Confinement-induced self-assembly of a diblock copolymer within a non-uniform cylindrical nanopore.

The self-assembly of a diblock copolymer melt confined within a non-uniform cylindrical nanopore is studied using the self-consistent field theory. The non-uniformity manifests in the form of a converging-diverging cylindrical nanopore. The axial variation in pore diameter presents a range of curvatures within the same confinement pore as opposed to a single curvature in a uniform-diameter cylindrical pore. The introduction of multiple curvatures leads to the formation of novel microstructures not accessible in uniform cylindrical confinement.
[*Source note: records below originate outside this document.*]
(** *** Local plates of a group *)

(** X5. A plate is eliminated locally in a group exactly when some factor
    of the group has it and some other factor of the group does not: the
    eliminated set is the group's elimination variables together with the
    model plates on which the factors of the group disagree. *)
Theorem local_plate_iff_not_shared (model_terms : terms)
    (group_factors : list funsor) (group_vars : gset name) :
  group_factors ≠ [] →
  ∃ c, group_call model_terms (group_factors, group_vars) = Ok c ∧
       ∀ p, p ∈ call_eliminate c ↔
            p ∈ group_vars ∨
            (p ∈ plate_vars model_terms ∧
             (∃ f, f ∈ group_factors ∧ p ∈ input_names f) ∧
             (∃ f, f ∈ group_factors ∧ p ∉ input_names f)).
Proof.
  intros Hne.
  destruct (outermost_plates_ok model_terms group_factors Hne)
    as (outer & Hok & Hmem).
  eexists. split; [unfold group_call; simpl; by rewrite Hok|].
  intros p. simpl. rewrite elem_of_union, elem_of_difference, Hmem.
  rewrite elem_of_group_plates. split.
  - intros [?|[[Hpl Hex] Hnall]]; [by left|right].
    split; [done|]. split; [done|].
    destruct (decide (Exists (fun f => p ∉ input_names f) group_factors))
      as [Hex'|Hnex].
    + apply Exists_exists in Hex' as (f & ? & ?). eauto.
    + destruct Hnall. intros f Hf. split; [|by apply elem_of_group_plates].
      destruct (decide (p ∈ input_names f)) as [|Hnp]; [done|].
      destruct Hnex. apply Exists_exists. eauto.
  - intros [?|(Hpl & Hex & f & Hf & Hnp)]; [by left|right].
    split; [done|]. intros Hall. by destruct (Hall f Hf).
Qed.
The well-known equilibrium structures like a single helix, double helices, and concentric lamella under cylindrical confinement transition into new morphologies such as hyperboloidal phases, microstructures containing rings with a bead, rings with spheres, and a squeezed helical phase as the pore diameter varies axially. The converging-diverging geometry of the confining pore renders the helical phases seen in the cylindrical pore less favorable. A phase diagram in the parametric space of the block fraction and the ratio of the smallest and largest pore radii has been constructed to depict the order-order transition of various microstructures. The ratio of radii, a measure of the non-uniformity of the pore, along with the pore length brings out some interesting morphologies. The mechanism of these structural transitions is understood as the interplay between the variation in pore curvature attributed to the non-uniformity, the spontaneous curvature of the block copolymer interface, and the enthalpic interaction between the segregated blocks.